### EXERCISE GOAL
Check each line of the material below for "Hlog", then copy the ones that contain it.

### TASK MATERIAL
(** ** The further properties at concrete runs *)

Lemma Prepare_sends_all_then_awaits_all_witness :
  let st := Scenario.coordinator {[0; 1]} in
  let ts := mkTimestamp 10 70001 in
  participants (client st) ≠ ∅ ∧
  no_fail Scenario.slow 0 {[0; 1]} ∧
  all_known Scenario.slow 0 {[0; 1]} ∧
  ∃ status ts' st',
    Prepare Scenario.slow 1000 ts st = Done (status, ts') st' ∧
    (status = REPLY_OK ∨ status = REPLY_RETRY) ∧
    log (world st')
    = log (world st) ++ ((λ p, EvPrepare p ts) <$> in_order {[0; 1]})
        ++ waits_of OpPrepare (in_order {[0; 1]})
        ++ (if decide (status = REPLY_RETRY) then [EvClock 80] else []).
Proof.
  intros st ts.
  assert (HP : participants (client st) ≠ ∅).
  { intros H. assert (H0 : 0 ∈ ({[0; 1]} : gset Z)) by set_solver.
    simpl in H. rewrite H in H0. by apply not_elem_of_empty in H0. }
  assert (Hnf : no_fail Scenario.slow 0 {[0; 1]}).
  { intros p _. unfold vote, Scenario.slow. simpl. by case_decide. }
  assert (Hk : all_known Scenario.slow 0 {[0; 1]}).
  { intros p _. unfold vote, Scenario.slow. simpl. by case_decide. }
  split; [exact HP|]. split; [exact Hnf|]. split; [exact Hk|].
  exact (Prepare_sends_all_then_awaits_all Scenario.slow 1000 ts st HP Hnf Hk).
Defined.

Lemma Prepare_first_decisive_vote_witness :
  let st := Scenario.coordinator {[0; 1; 2; 3]} in
  let ts := mkTimestamp 10 70001 in
  in_order {[0; 1; 2; 3]} = [0; 1] ++ 2 :: [3] ∧
  Forall (λ q, vote Worlds.mixed 0 q ≠ REPLY_FAIL
               ∧ vote Worlds.mixed 0 q ≠ REPLY_OTHER) [0; 1] ∧
  vote Worlds.mixed 0 2 = REPLY_FAIL ∧
  vote Worlds.mixed 0 3 = REPLY_OTHER ∧
  ∃ st',
    Prepare Worlds.mixed 1000 ts st = Done (REPLY_FAIL, ts) st' ∧
    log (world st')
    = log (world st) ++ ((λ q, EvPrepare q ts) <$> [0; 1; 2; 3])
        ++ waits_of OpPrepare [0; 1; 2].
Proof.
  intros st ts.
  assert (Hsplit : in_order (participants (client st)) = [0; 1] ++ 2 :: [3]).
  { vm_compute. reflexivity. }
  assert (Hl : Forall (λ q, vote Worlds.mixed 0 q ≠ REPLY_FAIL
                            ∧ vote Worlds.mixed 0 q ≠ REPLY_OTHER) [0; 1]).
  { repeat constructor; discriminate. }
  destruct (Prepare_first_decisive_vote Worlds.mixed 1000 ts st [0; 1] 2 [3]
              Hsplit Hl (or_introl eq_refl)) as (st' & Hrun & _ & _ & Hlog).
  split; [exact Hsplit|]. split; [exact Hl|].
  split; [reflexivity|]. split; [reflexivity|].
  exists st'. split; [exact Hrun|exact Hlog].
Defined.

Lemma Commit_stamps_with_the_latest_clock_witness :
  let st := Scenario.coordinator {[0; 1; 2]} in
  (∀ m, 0 ≤ clock Scenario.D m) ∧
  ∃ evs,
    log (world (final (Commit Scenario.D 3 1000 1000 st)))
    = log (world st) ++ evs ∧
    stamped 70001 0 evs.
Proof.
  intros st.
  assert (Hclock : ∀ m, 0 ≤ clock Scenario.D m) by (intros m; discriminate).
  split; [exact Hclock|].
  exact (Commit_stamps_with_the_latest_clock Scenario.D 3 1000 1000 st 0 Hclock).
Defined.

Lemma Commit_returns_when_votes_are_known_witness :
  let st := Scenario.coordinator {[0; 1; 2]} in
  0 < 3 ∧
  participants (client st) ≠ ∅ ∧
  (∀ k, (rounds (world st) ≤ k)%nat → all_known Scenario.D k {[0; 1; 2]}) ∧
  ∃ b st', Commit Scenario.D 3 1000 1000 st = Done b st'.
Proof.
  intros st.
  assert (HP : participants (client st) ≠ ∅).
  { intros H. assert (H0 : 0 ∈ ({[0; 1; 2]} : gset Z)) by set_solver.
    simpl in H. rewrite H in H0. by apply not_elem_of_empty in H0. }
  assert (Hk : ∀ k, (rounds (world st) ≤ k)%nat
                    → all_known Scenario.D k {[0; 1; 2]}).
  { intros k _ p _. reflexivity. }
  split; [reflexivity|]. split; [exact HP|]. split; [exact Hk|].
  exact (Commit_returns_when_votes_are_known Scenario.D 3 1000 1000 st
           eq_refl HP Hk).
Defined.

Lemma Begin_numbers_the_transactions_witness :
  let st := Scenario.coordinator {[0; 2]} in
  0 ≤ t_id (client st) < 2 ^ 64 ∧
  ∃ st',
    begins 3 st = Done tt st' ∧
    world st' = world st ∧
    t_id (client st') = 70003 ∧
    participants (client st') = ∅.
Proof.
  intros st.
  assert (Ht : 0 ≤ t_id (client st) < 2 ^ 64) by (split; [discriminate|reflexivity]).
  destruct (Begin_numbers_the_transactions 3 st Ht)
    as (st' & Hrun & Hw & _ & Htid & HP).
  split; [exact Ht|]. exists st'.
  split; [exact Hrun|]. split; [exact Hw|].
  split; [exact (Htid eq_refl)|]. apply HP. discriminate.
Defined.

Lemma Commit_depends_on_clock_and_reply_codes_witness :
  let st := Scenario.coordinator {[0; 1]} in
  0 < 3 ∧
  (∀ m, clock Scenario.C m = clock Worlds.C_other m) ∧
  (∀ k p, vote Scenario.C k p = vote Worlds.C_other k p) ∧
  proposal Scenario.C 0 0 ≠ proposal Worlds.C_other 0 0 ∧
  Commit Scenario.C 3 1000 1000 st = Commit Worlds.C_other 3 500 250 st.
Proof.
  intros st.
  assert (Hclock : ∀ m, clock Scenario.C m = clock Worlds.C_other m)
    by reflexivity.
  assert (Hvote : ∀ k p, vote Scenario.C k p = vote Worlds.C_other k p).
  { intros k p. unfold vote, Scenario.C, Worlds.C_other. simpl.
    by case_decide. }
  split; [reflexivity|]. split; [exact Hclock|]. split; [exact Hvote|].
  split; [discriminate|].
  exact (proj1 (Commit_depends_on_clock_and_reply_codes Scenario.C
                  Worlds.C_other 3 1000 1000 500 250 st eq_refl Hclock Hvote)).
Defined.

Lemma constructor_fields_witness :
  (2 < 5)%nat ∧
  (∀ m, (m < 2)%nat → Worlds.draws m = 0) ∧
  0 < Worlds.draws 2 ∧
  ∃ c,
    Client_new Worlds.draws 5 3 = Some c ∧
    client_id c = 1234567 ∧
    t_id c = 1230000 ∧
    participants c = ∅.
Proof.
  assert (Hzero : ∀ m, (m < 2)%nat → Worlds.draws m = 0).
  { intros [|[|m]] Hm; [reflexivity|reflexivity|lia]. }
  destruct (constructor_fields Worlds.draws 2 5 3 ltac:(lia) Hzero eq_refl)
    as (c & Hnew & Hid & _ & _ & HP & _).
  split; [lia|]. split; [exact Hzero|]. split; [reflexivity|].
  exists c. split; [exact Hnew|]. split; [exact Hid|]. split; [|exact HP].
  unfold Client_new in Hnew. simpl in Hnew. by injection Hnew as <-.
Defined.
(** [step] is [None] when the event cannot happen in the state: a timer
    that is not pending, a loop that is not suspended where the event
    resumes it, or a task identifier that was handed out before
    ([`task_${Date.now()}_${random}`] is taken to be new each time). *)
Definition step (loggedOut : Z) (s : state) (e : event) : option state :=
  match e with
  | ECode number now o waClient =>
      Some (fst (codeHandler number now o waClient s))
  | EConnectionUpdate sk u now =>
      Some (onConnectionUpdate loggedOut sk u now s)
  | EReconnectTimer sid phone o =>
      l ← takeTimer (sid, phone) (reconnectTimers s);
      Some (initializeClient sid phone true o (withTimers l s))
  | EKeepAlive ping => Some (keepAlive ping s)
  | ESendMessage req taskId now file =>
      match loops s !! taskId, JsMap.get (activeTasks s) taskId with
      | None, None => Some (fst (sendMessageHandler req taskId now file s))
      | _, _ => None
      end
  | ESendSettled taskId ok now =>
      lp ← loops s !! taskId;
      match pc lp with
      | AwaitSend i => Some (afterSend taskId lp i ok now s)
      | _ => None
      end
  | EDelayElapsed taskId now =>
      lp ← loops s !! taskId;
      match pc lp with
      | AwaitDelay i => Some (enterIteration taskId lp (S i) now s)
      | _ => None
      end
  | EEvictionTimer taskId =>
      lp ← loops s !! taskId;
      match pc lp with
      | AwaitEviction =>
          Some (setPc taskId lp Evicted
                  (withTasks (JsMap.delete (activeTasks s) taskId) s))
      | _ => None
      end
  | EStopTask taskId => Some (fst (stopTaskHandler taskId s))
  end.

Fixpoint run (loggedOut : Z) (s : state) (es : list event) : option state :=
  match es with
  | [] => Some s
  | e :: es' => s' ← step loggedOut s e; run loggedOut s' es'
  end.

End Server.

(** ** The simulation server ([server.js]) *)
Module Sim.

### COMPLETED EXERCISE
              Hsplit Hl (or_introl eq_refl)) as (st' & Hrun & _ & _ & Hlog).
  exists st'. split; [exact Hrun|exact Hlog].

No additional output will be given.